● EXERCISE: Among the lines below, copy exactly those from the one with "Hold]. assert (m'" through the one with "apply Forall_cons_1 in", counting both ends.

● SOURCE MATERIAL:
(* ===== verification/PaHeap.v ===== *)
(** The memory of PortAudio's buffer processor (pa_process.c,
    PaUtil_InitializeBufferProcessor and PaUtil_TerminateBufferProcessor): whichever
    allocation fails, nothing is left behind, and what a processor holds is given
    back when it is terminated. *)

From S2P Require Import Prelude PaConverters PaProcess PaProcessFrames PaProcessInput PaProcessDuplex PaOpen.

(** [m'] is [m] with the blocks [bs] allocated besides. *)
Record extends (m : memory) (bs : list Z) (m' : memory) : Prop := {
  ex_nodup : NoDup bs;
  ex_new : forall b, b ∈ bs -> m !! b = None /\ is_Some (m' !! b);
  ex_old : forall b, b ∉ bs -> m' !! b = m !! b }.

Lemma extends_refl m : extends m [] m.
Proof. split; [constructor | set_solver | done]. Qed.

Lemma extends_allocate m bs m' l : extends m bs m' -> extends m (bs ++ [next_block m']) (<[next_block m' := l]> m').
Proof.
  intros [Hn Hnew Hold]. pose proof (next_block_fresh m') as Hf.
  assert (next_block m' ∉ bs) as Hni by (intros Hb; destruct (Hnew _ Hb) as [_ [x Hx]]; congruence).
  split.
  - apply list.NoDup_app. split_and!; [done | set_solver | apply list.NoDup_singleton].
  - intros b [Hb | ->%list_elem_of_singleton]%elem_of_app.
    + split; [by apply Hnew |]. rewrite lookup_insert_ne by set_solver. by apply Hnew.
    + rewrite lookup_insert_eq. split; [by rewrite <- Hold | by eexists].
  - intros b Hb. rewrite not_elem_of_app, list_elem_of_singleton in Hb. destruct Hb as [Hb Hne].
    rewrite lookup_insert_ne by done. by apply Hold.
Qed.

(** The blocks behind the pointers that are to be freed. *)
Definition block_of (p : ptr) : list Z := match p with Ptr b _ => [b] | NULL => [] end.
Definition blocks_of (ps : list ptr) : list Z := concat (block_of <$> ps).
Definition at_start (p : ptr) : Prop := match p with Ptr _ off => off = 0 | NULL => True end.

Lemma blocks_of_app ps qs : blocks_of (ps ++ qs) = blocks_of ps ++ blocks_of qs.
Proof. unfold blocks_of. by rewrite fmap_app, concat_app. Qed.

Lemma free_all m ps : forall m' oom, Forall at_start ps -> extends m (blocks_of ps) m' ->
  for_each ps PaUtil_FreeMemory (m', oom) = Ret (tt, (m, oom)).
Proof.
  induction ps as [| p ps IH]; intros m' oom Hat Hex.
  { destruct Hex as [_ _ Hold]. assert (m' = m) as -> by (apply map_eq; intros b; apply Hold; set_solver). done. }
  apply Forall_cons_1 in Hat as [Hp Hat]. cbn [for_each]. destruct p as [| b off]; [by apply IH |].
  cbn in Hp. subst off. destruct Hex as [Hn Hnew Hold]. change (blocks_of (Ptr b 0 :: ps)) with (b :: blocks_of ps) in *.
  destruct (Hnew b ltac:(set_solver)) as [Hb [x Hx]]. apply list.NoDup_cons in Hn as [Hni Hn].
  erewrite run_bind by (unfold PaUtil_FreeMemory; cbn [fst snd]; rewrite Hx; reflexivity).
  apply IH; [done |]. split; [done | |].
  - intros b' Hb'. destruct (Hnew b' ltac:(set_solver)). by rewrite lookup_delete_ne by set_solver.
  - intros b' Hb'. destruct (decide (b' = b)) as [-> |]; [by rewrite lookup_delete_eq |].
    rewrite lookup_delete_ne by done. apply Hold. set_solver.
Qed.

(** An allocation: a null pointer, or a block of zeros. *)
Lemma allocate_cases size m oom : exists p m' oom', PaUtil_AllocateMemory size (m, oom) = Ret (p, (m', oom')) /\
  (p = NULL /\ m' = m \/ p = Ptr (next_block m) 0 /\ m' = <[next_block m := replicate (Z.to_nat size) 0]> m).
Proof. unfold PaUtil_AllocateMemory. destruct oom as [| [|] oom]; cbn; eexists _, _, _; (split; [reflexivity |]); auto. Qed.

Lemma extends_block m bs m' p m2 size : extends m bs m' ->
  (p = NULL /\ m2 = m' \/ p = Ptr (next_block m') 0 /\ m2 = <[next_block m' := replicate (Z.to_nat size) 0]> m') ->
  extends m (bs ++ block_of p) m2 /\ at_start p.
Proof.
  intros Hex [[-> ->] | [-> ->]]; cbn; [by rewrite app_nil_r |]. split; [by apply extends_allocate | done].
Qed.

Lemma clear_fresh_oom first size m oom : 0 <= size ->
  clear_temp first (Ptr (next_block m) 0) size (<[next_block m := replicate (Z.to_nat size) 0]> m, oom) =
    Ret (tt, (<[next_block m := replicate (Z.to_nat size) 0]> m, oom)).
Proof.
  intros Hs. pose proof (clear_fresh first size m Hs) as H. unfold clear_temp, when in *.
  destruct (first >? 0); [| done]. cbn [fst snd] in *. destruct (store _ _ _) as [m' |]; [| done].
  cbn [mbind res_bind] in *. congruence.
Qed.

Lemma sample_size_error f : 0 < Pa_GetSampleSize f \/ Pa_GetSampleSize f = paSampleFormatNotSupported.
Proof. unfold Pa_GetSampleSize. destruct (format_of f) as [x |]; [left; by destruct x | by right]. Qed.

(** One direction. *)
Lemma init_direction_cases count uf hf perTempBuffer first m bs m1 oom : extends m bs m1 ->
  exists r m' oom', init_direction count uf hf perTempBuffer first (m1, oom) = Ret (r, (m', oom')) /\
    let ps := match r with inl (_, ps) => ps | inr d => [temp d; pointers d; channels d] end in
    extends m (bs ++ blocks_of ps) m' /\ Forall at_start ps /\
    match r with inl (e, _) => e < 0 | inr _ => True end.
Proof.
  intros Hex. unfold init_direction.
  assert (extends m (bs ++ blocks_of []) m1 /\ Forall at_start []) as [Hex0 Hat0] by (rewrite app_nil_r; by split).
  destruct (sample_size_error hf) as [Hh | ->]; [| by eexists (inl (_, [])), m1, oom].
  rewrite (proj2 (Z.gtb_lt _ _) Hh). cbn [negb].
  destruct (sample_size_error uf) as [Hu | ->]; [| by eexists (inl (_, [])), m1, oom].
  rewrite (proj2 (Z.gtb_lt _ _) Hu). cbn [negb]. set (size := wrap_u 32 _).
  assert (0 <= size) as Hsize.
  { unfold size, wrap_u. pose proof (Z.mod_pos_bound (perTempBuffer * Pa_GetSampleSize uf * count) (2 ^ 32)). lia. }
  destruct (allocate_cases size m1 oom) as (t & m2 & oom2 & E & Ht). erewrite run_bind by exact E.
  destruct (extends_block _ _ _ _ _ _ Hex Ht) as [Hex2 Hat2].
  destruct Ht as [[-> ->] | [-> ->]]; [rewrite decide_True by done; by eexists (inl (_, [])), m1, oom2 |].
  rewrite decide_False by done. erewrite run_bind by (by apply clear_fresh_oom).
  set (t := Ptr _ 0) in *. set (m2 := <[_ := _]> m1) in *. clearbody t m2.
  assert (exists ps m3 oom3, (if is_interleaved uf then mret NULL else PaUtil_AllocateMemory (sizeof_pointer * count)) (m2, oom2) = Ret (ps, (m3, oom3)) /\
    extends m (bs ++ block_of t ++ block_of ps) m3 /\ at_start ps) as (ps & m3 & oom3 & E3 & Hex3 & Hat3).
  { destruct (is_interleaved uf); [exists NULL, m2, oom2; by rewrite app_nil_r |].
    destruct (allocate_cases (sizeof_pointer * count) m2 oom2) as (p & m3 & oom3 & E3 & Hp).
    destruct (extends_block _ _ _ _ _ _ Hex2 Hp) as [? ?]. exists p, m3, oom3. by rewrite app_assoc. }
  erewrite run_bind by exact E3. destruct (negb (is_interleaved uf) && bool_decide (ps = NULL)) eqn:Eps.
  { apply andb_true_iff in Eps as [_ ->%bool_decide_eq_true]. eexists (inl (_, [t])), m3, oom3. split; [reflexivity |].
    split_and!; [exact Hex3 | by repeat constructor | done]. }
  destruct (allocate_cases (sizeof_PaUtilChannelDescriptor * count * 2) m3 oom3) as (ch & m4 & oom4 & E4 & Hch).
  erewrite run_bind by exact E4. destruct (extends_block _ _ _ _ _ _ Hex3 Hch) as [Hex4 Hat4].
  destruct (decide (ch = NULL)) as [-> |].
  - eexists (inl (_, [t; ps])), m4, oom4. split; [reflexivity |].
    unfold blocks_of. cbn. rewrite app_nil_r in *. split_and!; [done | by repeat constructor | done].
  - eexists (inr _), m4, oom4. split; [reflexivity |]. cbn [temp pointers channels].
    unfold blocks_of. cbn. rewrite <- !app_assoc in Hex4. rewrite app_nil_r. split_and!; [done | by repeat constructor | done].
Qed.

(** A direction that the stream does not have allocates nothing. *)
Lemma maybe_direction_cases (has : bool) count uf hf perTempBuffer first m bs m1 oom : extends m bs m1 ->
  exists r m' oom', (if has then init_direction count uf hf perTempBuffer first else mret (inr no_direction)) (m1, oom) = Ret (r, (m', oom')) /\
    let ps := match r with inl (_, ps) => ps | inr d => [temp d; pointers d; channels d] end in
    extends m (bs ++ blocks_of ps) m' /\ Forall at_start ps /\
    match r with inl (e, _) => e < 0 | inr _ => True end.
Proof.
  intros Hex. destruct has; [by apply init_direction_cases |].
  eexists (inr no_direction), m1, oom. split; [reflexivity |]. cbn. rewrite app_nil_r. split_and!; [done | by repeat constructor | done].
Qed.

(** Whatever the formats, the sizes and the flags, and whichever of the
    allocations fail: initialization returns; when it returns an error, all that it
    had allocated by then is freed; and when it succeeds, terminating the processor
    frees all it holds, each block once, and nothing else. *)
Theorem initialize_leaves_nothing {U} table ni uif hif no uof hof rate flags N hostFrames mode
    (callback : option (PaStreamCallback U)) u m oom p :
  plan_buffers ni no N hostFrames mode = Ret p ->
  exists r m' oom', PaUtil_InitializeBufferProcessor table ni uif hif no uof hof rate flags N hostFrames mode callback u (m, oom) =
      Ret (r, (m', oom')) /\
    match r with
    | inl e => e < 0 /\ m' = m
    | inr bp => mem bp = m' /\ PaUtil_TerminateBufferProcessor bp (m', oom') = Ret (tt, (m, oom'))
    end.
Proof.
  intros Hp. unfold PaUtil_InitializeBufferProcessor. case_match.
  { by eexists (inl _), m, oom. }
  erewrite run_bind by (rewrite Hp; reflexivity).
  destruct (maybe_direction_cases (ni >? 0) ni uif hif (perTemp p) (firstInput p) m [] m oom (extends_refl m))
    as (ri & m1 & oom1 & E1 & Hex1 & Hat1 & He1).
  erewrite run_bind by exact E1. destruct ri as [[e ps] | di].
  { erewrite run_bind by (by apply free_all). by eexists (inl _), m, oom1. }
  destruct (maybe_direction_cases (no >? 0) no uof hof (perTemp p) (firstOutput p) m _ m1 oom1 Hex1)
    as (ro & m2 & oom2 & E2 & Hex2 & Hat2 & He2).
  rewrite app_nil_l, <- blocks_of_app in Hex2.
  erewrite run_bind by exact E2. destruct ro as [[e ps] | do].
  { erewrite run_bind by (apply free_all; [by apply Forall_app | done]). by eexists (inl _), m, oom2. }
  eexists (inr _), m2, oom2. split; [reflexivity |]. split; [done |].
  apply free_all; [by apply Forall_app | done].
Qed.

(** The last allocation fails. *)
Example initialize_leaves_nothing_witness :
  exists r m' oom', PaUtil_InitializeBufferProcessor (U := unit) (paConverters (fun _ => None)) 2 paInt16 paInt16 2 paInt16 paInt16
      (of_ulong 48000) paClipOff 1024 441 paUtilFixedHostBufferSize None tt ({[7 := []]}, [false; false; false; true]) = Ret (r, (m', oom')) /\
    match r with
    | inl e => e < 0 /\ m' = {[7 := []]}
    | inr bp => mem bp = m' /\ PaUtil_TerminateBufferProcessor bp (m', oom') = Ret (tt, ({[7 := []]}, oom'))
    end.
Proof. apply (initialize_leaves_nothing _ _ _ _ _ _ _ _ _ _ _ _ _ _ _ _ (mkPlan false 1024 1023 0)). vm_compute. reflexivity. Defined.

● ANSWER TO THIS PROBLEM:
  { destruct Hex as [_ _ Hold]. assert (m' = m) as -> by (apply map_eq; intros b; apply Hold; set_solver). done. }
  apply Forall_cons_1 in Hat as [Hp Hat]. cbn [for_each]. destruct p as [| b off]; [by apply IH |].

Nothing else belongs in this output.